J’attendais beaucoup plus du Champagne Jacquesson cuvée 733 qui est fait de vins de 2005 qui est plat et sans vigueur. Il s’agit certainement d’un problème de bouteille.
Le champagne que j’ai apporté est Champagne Dom Pérignon 1976. La couleur annonce le futur plaisir car elle est extrêmement jeune. Le champagne est séducteur et raffiné. C’est un Dom Pérignon que je situe au dessus de ce que j’attendais. Je me mets à penser qu’il pourrait être le vin gagnant ce soir. Mais ce n’est pas si sûr, car Nikos a apporté un Meursault Charmes Les Tesserons de Lafite négociant à Bruxelles 1969 qui est époustouflant. Je suis sous le choc, car ce meursault est merveilleux de complexité, avec une belle jeunesse, un citronné précis et une longueur extrême. Jamais je n’aurais pensé que ce meursault atteindrait ce niveau.
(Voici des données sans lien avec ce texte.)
(** * Sports-venue booking platform: slot availability and booking lifecycle

    A shallow embedding of the server-side services of the booking platform
    (BookingService, SlotService, ReviewService) together with the part of
    the JavaScript platform and of the Prisma record store that they rely on.

    - Tables of the relational store are finite maps from the primary key
      (a uuid string) to the row.
    - A service method is a computation in a state-and-error monad over the
      store; [transaction] gives the all-or-nothing behaviour of
      [prisma.$transaction].
    - JavaScript numbers are exact rationals extended with NaN; the rounding
      error of binary64 arithmetic is outside the model.
    - A JavaScript [Date] is its time value in milliseconds since the epoch,
      or NaN (an "Invalid Date").  The local time zone of the server is UTC.
*)

From Stdlib Require Import ZArith QArith Qround Lqa String Ascii List Lia Bool.
From stdpp Require Import base option list strings gmap fin_maps.

Local Open Scope string_scope.
Local Open Scope Z_scope.

(** ** The JavaScript platform *)

Module JS.

(** A JavaScript number: [None] is NaN. *)
Definition number : Type := option Q.

Definition num (z : Z) : number := Some (inject_Z z).

Definition NaN : number := None.

Definition add (a b : number) : number :=
  match a, b with Some x, Some y => Some (x + y)%Q | _, _ => None end.

Definition sub (a b : number) : number :=
  match a, b with Some x, Some y => Some (x - y)%Q | _, _ => None end.

Definition mul (a b : number) : number :=
  match a, b with Some x, Some y => Some (x * y)%Q | _, _ => None end.

(** Division; every divisor in the services is a non-zero literal. *)
Definition div (a b : number) : number :=
  match a, b with Some x, Some y => Some (x / y)%Q | _, _ => None end.

(** Relational operators: any comparison with NaN is false. *)
Definition gt (a b : number) : bool :=
  match a, b with Some x, Some y => negb (Qle_bool x y) | _, _ => false end.

Definition ge (a b : number) : bool :=
  match a, b with Some x, Some y => Qle_bool y x | _, _ => false end.

Definition lt (a b : number) : bool := gt b a.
Nous buvons ensuite le Châteauneuf-du-Pape blanc Rayas vers années 60 ouvert il y a quelques heures dans la cave de Rayas. Il confirme la noblesse perçue en cave. C’est un grand vin.
Le 1969 Auslese Mosel Wein de Nicos est plaisant, mais il joue un peu à contre jeu et je n’en capte pas toutes les vertus.
Le Chambolle Musigny Morgan Fürze à Londres 1969 est une jolie surprise an nez extrêmement bourguignon. Le Corton Louis Jadot 1979 est une petite merveille, d’une précision de senteurs et d’arômes qui correspondent à la noblesse de l’année 79.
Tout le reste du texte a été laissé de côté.